▶ _What the task requires_
In the data below, find the line that contains "if b then body else mret tt." and the line that contains "let b := slice_bound len len stop in". Copy both, plus every line between them, exactly.

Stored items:
+++

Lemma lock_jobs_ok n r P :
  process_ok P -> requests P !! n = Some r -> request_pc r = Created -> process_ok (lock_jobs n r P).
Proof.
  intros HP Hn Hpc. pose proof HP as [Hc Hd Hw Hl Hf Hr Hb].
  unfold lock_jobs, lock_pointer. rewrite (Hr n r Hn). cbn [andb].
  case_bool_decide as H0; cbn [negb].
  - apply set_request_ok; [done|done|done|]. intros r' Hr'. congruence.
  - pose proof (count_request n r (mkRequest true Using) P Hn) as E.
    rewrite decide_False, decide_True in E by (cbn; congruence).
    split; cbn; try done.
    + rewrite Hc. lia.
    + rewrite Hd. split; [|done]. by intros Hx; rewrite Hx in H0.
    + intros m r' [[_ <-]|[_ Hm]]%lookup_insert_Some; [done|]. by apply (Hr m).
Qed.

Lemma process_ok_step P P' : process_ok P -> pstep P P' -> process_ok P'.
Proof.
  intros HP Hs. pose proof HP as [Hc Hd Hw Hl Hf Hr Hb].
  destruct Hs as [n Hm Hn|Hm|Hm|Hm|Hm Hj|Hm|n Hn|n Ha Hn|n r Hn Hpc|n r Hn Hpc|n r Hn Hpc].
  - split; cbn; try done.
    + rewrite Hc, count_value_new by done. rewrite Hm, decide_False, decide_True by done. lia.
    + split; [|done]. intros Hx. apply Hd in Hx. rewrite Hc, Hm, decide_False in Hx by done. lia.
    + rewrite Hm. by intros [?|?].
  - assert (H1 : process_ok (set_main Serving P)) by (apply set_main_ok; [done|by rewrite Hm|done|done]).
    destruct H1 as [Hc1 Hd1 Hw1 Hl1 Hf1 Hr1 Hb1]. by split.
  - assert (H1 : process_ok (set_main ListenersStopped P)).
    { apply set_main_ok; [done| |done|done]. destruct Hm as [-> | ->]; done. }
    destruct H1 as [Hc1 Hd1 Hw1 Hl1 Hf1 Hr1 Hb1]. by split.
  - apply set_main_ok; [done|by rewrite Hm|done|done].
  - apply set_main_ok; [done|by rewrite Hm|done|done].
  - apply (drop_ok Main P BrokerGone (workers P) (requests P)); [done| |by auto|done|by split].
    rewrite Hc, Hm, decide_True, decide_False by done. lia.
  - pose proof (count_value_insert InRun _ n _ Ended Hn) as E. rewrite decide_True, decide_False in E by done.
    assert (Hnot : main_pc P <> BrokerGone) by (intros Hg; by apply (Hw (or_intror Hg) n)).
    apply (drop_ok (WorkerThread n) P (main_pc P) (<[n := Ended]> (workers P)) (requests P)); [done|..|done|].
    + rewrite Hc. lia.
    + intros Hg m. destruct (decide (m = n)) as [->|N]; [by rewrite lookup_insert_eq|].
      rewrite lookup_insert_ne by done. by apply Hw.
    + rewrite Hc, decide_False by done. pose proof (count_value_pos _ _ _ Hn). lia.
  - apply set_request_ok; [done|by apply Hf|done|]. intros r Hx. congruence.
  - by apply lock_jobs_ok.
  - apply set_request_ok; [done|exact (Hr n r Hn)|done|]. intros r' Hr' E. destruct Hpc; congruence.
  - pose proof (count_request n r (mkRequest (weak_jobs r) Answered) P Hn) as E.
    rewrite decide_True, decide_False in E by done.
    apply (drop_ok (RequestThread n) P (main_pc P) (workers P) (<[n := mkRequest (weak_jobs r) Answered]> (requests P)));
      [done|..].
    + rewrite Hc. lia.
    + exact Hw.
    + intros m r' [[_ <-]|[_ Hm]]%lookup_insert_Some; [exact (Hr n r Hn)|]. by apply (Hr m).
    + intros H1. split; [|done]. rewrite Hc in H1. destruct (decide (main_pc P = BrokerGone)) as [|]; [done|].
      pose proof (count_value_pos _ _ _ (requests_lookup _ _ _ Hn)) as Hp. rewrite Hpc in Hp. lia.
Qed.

+++

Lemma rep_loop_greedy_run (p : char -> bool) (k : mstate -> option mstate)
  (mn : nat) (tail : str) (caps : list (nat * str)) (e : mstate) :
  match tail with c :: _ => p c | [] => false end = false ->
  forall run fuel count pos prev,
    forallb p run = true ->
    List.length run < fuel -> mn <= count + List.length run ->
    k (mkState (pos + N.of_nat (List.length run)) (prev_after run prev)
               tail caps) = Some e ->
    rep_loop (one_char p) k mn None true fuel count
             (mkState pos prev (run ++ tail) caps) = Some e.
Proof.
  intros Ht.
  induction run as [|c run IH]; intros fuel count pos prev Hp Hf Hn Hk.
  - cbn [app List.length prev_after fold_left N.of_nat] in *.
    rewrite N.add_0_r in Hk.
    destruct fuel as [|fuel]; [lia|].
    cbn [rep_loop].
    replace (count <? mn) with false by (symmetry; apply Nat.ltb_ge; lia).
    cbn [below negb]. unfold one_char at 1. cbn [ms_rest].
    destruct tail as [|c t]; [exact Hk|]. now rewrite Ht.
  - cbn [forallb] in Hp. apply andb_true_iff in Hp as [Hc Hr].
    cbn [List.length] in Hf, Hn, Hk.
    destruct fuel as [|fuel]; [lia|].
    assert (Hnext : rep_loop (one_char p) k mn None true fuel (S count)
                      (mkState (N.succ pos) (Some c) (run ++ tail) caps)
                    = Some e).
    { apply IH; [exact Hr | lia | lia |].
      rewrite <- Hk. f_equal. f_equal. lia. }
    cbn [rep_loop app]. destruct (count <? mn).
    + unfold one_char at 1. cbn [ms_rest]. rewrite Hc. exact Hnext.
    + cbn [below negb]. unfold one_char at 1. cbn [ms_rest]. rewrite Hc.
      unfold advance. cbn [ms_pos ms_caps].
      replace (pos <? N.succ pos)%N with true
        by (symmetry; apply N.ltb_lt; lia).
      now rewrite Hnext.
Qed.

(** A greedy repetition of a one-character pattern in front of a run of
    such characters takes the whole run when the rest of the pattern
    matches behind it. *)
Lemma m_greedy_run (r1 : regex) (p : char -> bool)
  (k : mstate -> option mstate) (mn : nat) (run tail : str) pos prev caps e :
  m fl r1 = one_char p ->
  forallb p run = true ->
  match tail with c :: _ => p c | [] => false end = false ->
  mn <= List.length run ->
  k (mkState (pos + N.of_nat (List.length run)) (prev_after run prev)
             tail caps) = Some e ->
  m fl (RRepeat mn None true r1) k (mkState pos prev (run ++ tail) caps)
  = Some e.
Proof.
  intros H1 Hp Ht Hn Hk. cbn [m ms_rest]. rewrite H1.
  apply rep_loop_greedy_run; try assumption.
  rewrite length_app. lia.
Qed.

+++

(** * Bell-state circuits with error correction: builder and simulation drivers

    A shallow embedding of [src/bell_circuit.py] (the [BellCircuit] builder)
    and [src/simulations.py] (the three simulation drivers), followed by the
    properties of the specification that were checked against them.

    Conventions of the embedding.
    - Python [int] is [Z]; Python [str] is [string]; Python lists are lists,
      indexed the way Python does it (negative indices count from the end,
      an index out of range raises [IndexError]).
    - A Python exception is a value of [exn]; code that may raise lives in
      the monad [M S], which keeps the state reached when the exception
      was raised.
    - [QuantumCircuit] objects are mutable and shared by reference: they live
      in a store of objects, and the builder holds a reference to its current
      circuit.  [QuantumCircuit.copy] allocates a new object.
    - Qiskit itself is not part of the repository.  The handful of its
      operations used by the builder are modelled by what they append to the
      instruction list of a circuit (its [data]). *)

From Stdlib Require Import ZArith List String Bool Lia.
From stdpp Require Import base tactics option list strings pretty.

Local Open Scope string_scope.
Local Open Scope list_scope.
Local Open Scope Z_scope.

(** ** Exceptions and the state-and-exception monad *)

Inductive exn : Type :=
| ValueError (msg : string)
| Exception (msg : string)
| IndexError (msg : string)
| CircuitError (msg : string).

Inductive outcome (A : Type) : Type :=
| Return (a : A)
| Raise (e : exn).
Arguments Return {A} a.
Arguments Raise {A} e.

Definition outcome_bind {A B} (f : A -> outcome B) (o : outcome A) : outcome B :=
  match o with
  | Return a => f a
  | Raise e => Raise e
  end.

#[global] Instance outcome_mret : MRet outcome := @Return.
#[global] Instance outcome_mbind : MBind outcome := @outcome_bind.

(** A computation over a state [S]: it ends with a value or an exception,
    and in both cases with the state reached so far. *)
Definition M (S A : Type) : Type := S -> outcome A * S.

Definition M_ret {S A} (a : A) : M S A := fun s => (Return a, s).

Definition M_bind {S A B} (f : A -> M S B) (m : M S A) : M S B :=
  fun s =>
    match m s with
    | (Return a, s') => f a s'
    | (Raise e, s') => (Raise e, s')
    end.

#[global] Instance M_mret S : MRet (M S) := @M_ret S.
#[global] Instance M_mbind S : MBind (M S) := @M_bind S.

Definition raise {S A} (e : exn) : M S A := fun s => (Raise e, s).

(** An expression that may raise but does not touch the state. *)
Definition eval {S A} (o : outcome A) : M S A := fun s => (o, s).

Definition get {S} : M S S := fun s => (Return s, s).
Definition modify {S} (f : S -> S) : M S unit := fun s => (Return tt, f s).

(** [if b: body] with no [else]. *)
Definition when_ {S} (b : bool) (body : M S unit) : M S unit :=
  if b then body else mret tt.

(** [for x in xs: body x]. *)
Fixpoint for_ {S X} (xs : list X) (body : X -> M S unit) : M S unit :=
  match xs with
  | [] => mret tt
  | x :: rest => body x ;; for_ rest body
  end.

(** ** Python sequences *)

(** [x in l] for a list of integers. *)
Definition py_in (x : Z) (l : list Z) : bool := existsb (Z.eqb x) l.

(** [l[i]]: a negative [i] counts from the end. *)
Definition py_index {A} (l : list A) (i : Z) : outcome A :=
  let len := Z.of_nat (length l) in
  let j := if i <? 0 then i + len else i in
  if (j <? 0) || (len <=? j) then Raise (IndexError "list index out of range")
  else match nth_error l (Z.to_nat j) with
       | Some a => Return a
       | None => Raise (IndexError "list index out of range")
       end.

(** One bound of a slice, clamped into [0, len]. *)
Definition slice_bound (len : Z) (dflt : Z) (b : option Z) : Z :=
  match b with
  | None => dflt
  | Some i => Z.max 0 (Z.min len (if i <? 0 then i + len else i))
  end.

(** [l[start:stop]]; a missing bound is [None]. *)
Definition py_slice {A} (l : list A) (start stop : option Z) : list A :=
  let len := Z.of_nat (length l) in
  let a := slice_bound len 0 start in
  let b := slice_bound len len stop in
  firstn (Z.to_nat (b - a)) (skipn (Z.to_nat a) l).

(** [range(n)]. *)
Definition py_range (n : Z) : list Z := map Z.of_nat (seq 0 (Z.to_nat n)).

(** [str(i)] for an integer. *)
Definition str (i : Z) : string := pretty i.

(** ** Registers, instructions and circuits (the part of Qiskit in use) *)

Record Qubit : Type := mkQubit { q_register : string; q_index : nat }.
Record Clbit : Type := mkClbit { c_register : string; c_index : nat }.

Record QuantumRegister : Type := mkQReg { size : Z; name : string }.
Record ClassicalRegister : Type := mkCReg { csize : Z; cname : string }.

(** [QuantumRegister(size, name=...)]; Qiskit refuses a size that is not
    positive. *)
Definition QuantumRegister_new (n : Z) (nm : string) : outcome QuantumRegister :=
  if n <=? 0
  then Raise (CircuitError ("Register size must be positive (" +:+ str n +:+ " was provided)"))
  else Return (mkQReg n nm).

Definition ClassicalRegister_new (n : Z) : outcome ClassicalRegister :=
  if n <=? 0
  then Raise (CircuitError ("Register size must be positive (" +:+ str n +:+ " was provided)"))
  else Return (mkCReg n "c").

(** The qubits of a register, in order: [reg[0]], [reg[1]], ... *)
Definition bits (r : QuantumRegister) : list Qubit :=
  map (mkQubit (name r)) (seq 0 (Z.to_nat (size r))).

+++

▶ _Result_
  if b then body else mret tt.

(** [for x in xs: body x]. *)
Fixpoint for_ {S X} (xs : list X) (body : X -> M S unit) : M S unit :=
  match xs with
  | [] => mret tt
  | x :: rest => body x ;; for_ rest body
  end.

(** ** Python sequences *)

(** [x in l] for a list of integers. *)
Definition py_in (x : Z) (l : list Z) : bool := existsb (Z.eqb x) l.

(** [l[i]]: a negative [i] counts from the end. *)
Definition py_index {A} (l : list A) (i : Z) : outcome A :=
  let len := Z.of_nat (length l) in
  let j := if i <? 0 then i + len else i in
  if (j <? 0) || (len <=? j) then Raise (IndexError "list index out of range")
  else match nth_error l (Z.to_nat j) with
       | Some a => Return a
       | None => Raise (IndexError "list index out of range")
       end.

(** One bound of a slice, clamped into [0, len]. *)
Definition slice_bound (len : Z) (dflt : Z) (b : option Z) : Z :=
  match b with
  | None => dflt
  | Some i => Z.max 0 (Z.min len (if i <? 0 then i + len else i))
  end.

(** [l[start:stop]]; a missing bound is [None]. *)
Definition py_slice {A} (l : list A) (start stop : option Z) : list A :=
  let len := Z.of_nat (length l) in
  let a := slice_bound len 0 start in
  let b := slice_bound len len stop in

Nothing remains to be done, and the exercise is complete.